Vers 16h30, la vue du coucher de soleil sur l'Uluru s'annonçait, pendant lequel nous allions aussi dîner. Mais d'abord, nous avons fait un arrêt au Centre d'information, où les Aborigènes expliquaient leur croyance autour de l'Uluru, où nous pouvions lire des histoires de leur culture et voir comment ils peignaient. Il nous a particulièrement été recommandé de ne pas escalader l'Uluru, ce que bien sûr nous avons tous compris et accepté - contrairement à d'autres qui, comme Ewel l'a dit, conduisaient encore le matin jusqu'à ce célèbre rocher pour y grimper.
Ensuite, nous avons tourné sur le grand parking de sable rouge juste devant ce gigantesque phénomène naturel (on estime que l'Uluru s'étend encore sous terre sur 7 à 14 km et seule la pointe est courbée à cause des déplacements de plaques terrestres et de la forte pression des océans sur tous les côtés de l'Australie) et la vue était vraiment spectaculaire et magique. Le soleil était encore assez haut et nous n'étions qu'en bus - le parking s'est rempli rapidement et il y avait sans doute une quinzaine de grands bus à un moment donné. Nous avions déjà choisi les meilleures places pendant qu'Ewel préparait notre dîner : poulet avec des nouilles de légumes. Nous avons également pris quelques photos de groupe, avons été harcelés par les fourmis qui voulaient notre nourriture, écoutions de la bonne musique et regardions simplement la roche devenir de plus en plus rougeoyante. Le champ de blé clair et le sable rouge devant ne faisaient qu'ajouter à la perfection de ce tableau.

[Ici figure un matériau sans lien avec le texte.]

(** C2.  A query with a finite origin is answered, and its answer is
    sorted by distance, non-decreasing for the [<=] of numbers between any
    two positions, and holds only elements whose distance is [<=] the
    radius of the request.  Each element is a store of the collection with
    the distance computed for it. *)
Theorem results_sorted_within_radius (stores : list StoreRecord) (q : Query) :
  isFinite (latOf q) = true -> isFinite (lngOf q) = true ->
  exists l : list StoreWithDistance,
    get_stores M stores q = Json l
    /\ StronglySorted nearerOrEqual l
    /\ List.Forall (within (radiusMetersOf q)) l
    /\ List.Forall (fun a =>
         In (store a) stores /\
         distance_m a = distanceMeters M (latOf q) (lngOf q)
                          (latitude (store a)) (longitude (store a))) l.
Proof.
  intros Hlat Hlng. eexists. split; [now apply get_stores_accepts|].
  destruct (queryStores_measured stores (latOf q) (lngOf q) (radiusMetersOf q)
              (healthyOnlyOf q) (storeTypeOf q) (limitOf q)) as [Hm Hs].
  split; [exact Hs|]. split.
  - eapply List.Forall_impl; [|exact Hm]. now intros a (_ & _ & Hr).
  - eapply List.Forall_impl; [|exact Hm]. now intros a (Hin & Hd & _).
Qed.

End QueryResults.

Lemma results_sorted_within_radius_witness :
  exists l : list StoreWithDistance,
    get_stores smallAngle exampleStores exampleQuery = Json l
    /\ StronglySorted nearerOrEqual l
    /\ List.Forall (within (radiusMetersOf exampleQuery)) l
    /\ List.Forall (fun a =>
         In (store a) exampleStores /\
         distance_m a = distanceMeters smallAngle (latOf exampleQuery) (lngOf exampleQuery)
                          (latitude (store a)) (longitude (store a))) l.
Proof.
  apply (results_sorted_within_radius smallAngle exampleStores exampleQuery);
    reflexivity.
Defined.

(* ===================================================================== *)
(** * Properties of the distance *)
(* ===================================================================== *)

Section BinaryDistance.
Variable M : MathLib.
Hypothesis sin_odd : OddSine M.

Lemma toRad_opp d : @toRad number (binary64 M) (neg d) = neg (@toRad number (binary64 M) d).
Proof.
  unfold toRad. cbn [times over pi lit binary64].
  now rewrite Binary64.mul_opp_l, Binary64.div_opp_l.
Qed.

Lemma halfSine_opp d :
  Math_sin M (Num.div (@toRad number (binary64 M) (neg d)) (ofZ 2))
  = neg (Math_sin M (Num.div (@toRad number (binary64 M) d) (ofZ 2))).
Proof. now rewrite toRad_opp, Binary64.div_opp_l, sin_odd. Qed.

(** With an odd sine, swapping the two points does not change the binary64
    distance. *)
Lemma distance_symmetric_binary64 lat1 lon1 lat2 lon2 :
  distanceMeters M lat1 lon1 lat2 lon2 = distanceMeters M lat2 lon2 lat1 lon1.
Proof.
  unfold distanceMeters, haversineMeters. cbv beta zeta.
  cbn [plus minus times over lit sine cosine root arctan2 binary64].
  set (c1 := Math_cos M (@toRad number (binary64 M) lat1)).
  set (c2 := Math_cos M (@toRad number (binary64 M) lat2)).
  assert (Hlat :
    Num.mul (Math_sin M (Num.div (@toRad number (binary64 M) (Num.sub lat1 lat2)) (ofZ 2)))
            (Math_sin M (Num.div (@toRad number (binary64 M) (Num.sub lat1 lat2)) (ofZ 2)))
    = Num.mul (Math_sin M (Num.div (@toRad number (binary64 M) (Num.sub lat2 lat1)) (ofZ 2)))
              (Math_sin M (Num.div (@toRad number (binary64 M) (Num.sub lat2 lat1)) (ofZ 2)))).
  { destruct (Binary64.sub_swap lat2 lat1) as [-> | ->]; [|reflexivity].
    now rewrite halfSine_opp, Binary64.mul_opp_opp. }
  assert (Hlon :
    Num.mul (Num.mul (Num.mul c2 c1)
               (Math_sin M (Num.div (@toRad number (binary64 M) (Num.sub lon1 lon2)) (ofZ 2))))
            (Math_sin M (Num.div (@toRad number (binary64 M) (Num.sub lon1 lon2)) (ofZ 2)))
    = Num.mul (Num.mul (Num.mul c1 c2)
                 (Math_sin M (Num.div (@toRad number (binary64 M) (Num.sub lon2 lon1)) (ofZ 2))))
              (Math_sin M (Num.div (@toRad number (binary64 M) (Num.sub lon2 lon1)) (ofZ 2)))).
  { rewrite (Binary64.mul_comm c2 c1).
    destruct (Binary64.sub_swap lon2 lon1) as [-> | ->]; [|reflexivity].
    now rewrite halfSine_opp, (Binary64.mul_opp_r (Num.mul c1 c2)), Binary64.mul_opp_opp. }
  now rewrite Hlat, Hlon.
Qed.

Les Coréens étaient tous très adorables et finalement, nous étions les derniers à quitter le parking en direction du camping après que le soleil soit finalement couché.
Là, nous avons pu nous doucher à nouveau, monter notre camp - ce soir, il n'y avait pas de vrai feu, juste une courte vidéo d'un sur l'iPad d'Ewel pour mettre l'ambiance - et lorsque les étoiles sont à nouveau apparues de manière vraiment belle, notre petit groupe a décidé de se promener un peu plus sur un chemin surélevé vers un point de vue loin des lumières. D'ici, nous pouvions même voir les ombres de l'Uluru et de Kata Tjuta au loin, Leo avait déjà trouvé un nouveau hobby hier, à savoir suivre les choses sur son application Sky dans son téléphone, et nous avons à nouveau associé quelques étoiles à leurs noms.

Nous étions cependant vraiment épuisés, alors nous sommes revenus, avons rampé dans nos swags chauds et sommes endormis avec la pensée de devoir nous lever encore plus tôt demain (nous voulions voir le lever de soleil à Uluru).


Chanson du jour : Hit the Road Jack de Throttle, car une fois que vous l'avez entendue, même si ce n'est qu'une seule ligne, vous ne pouvez plus l'oublier.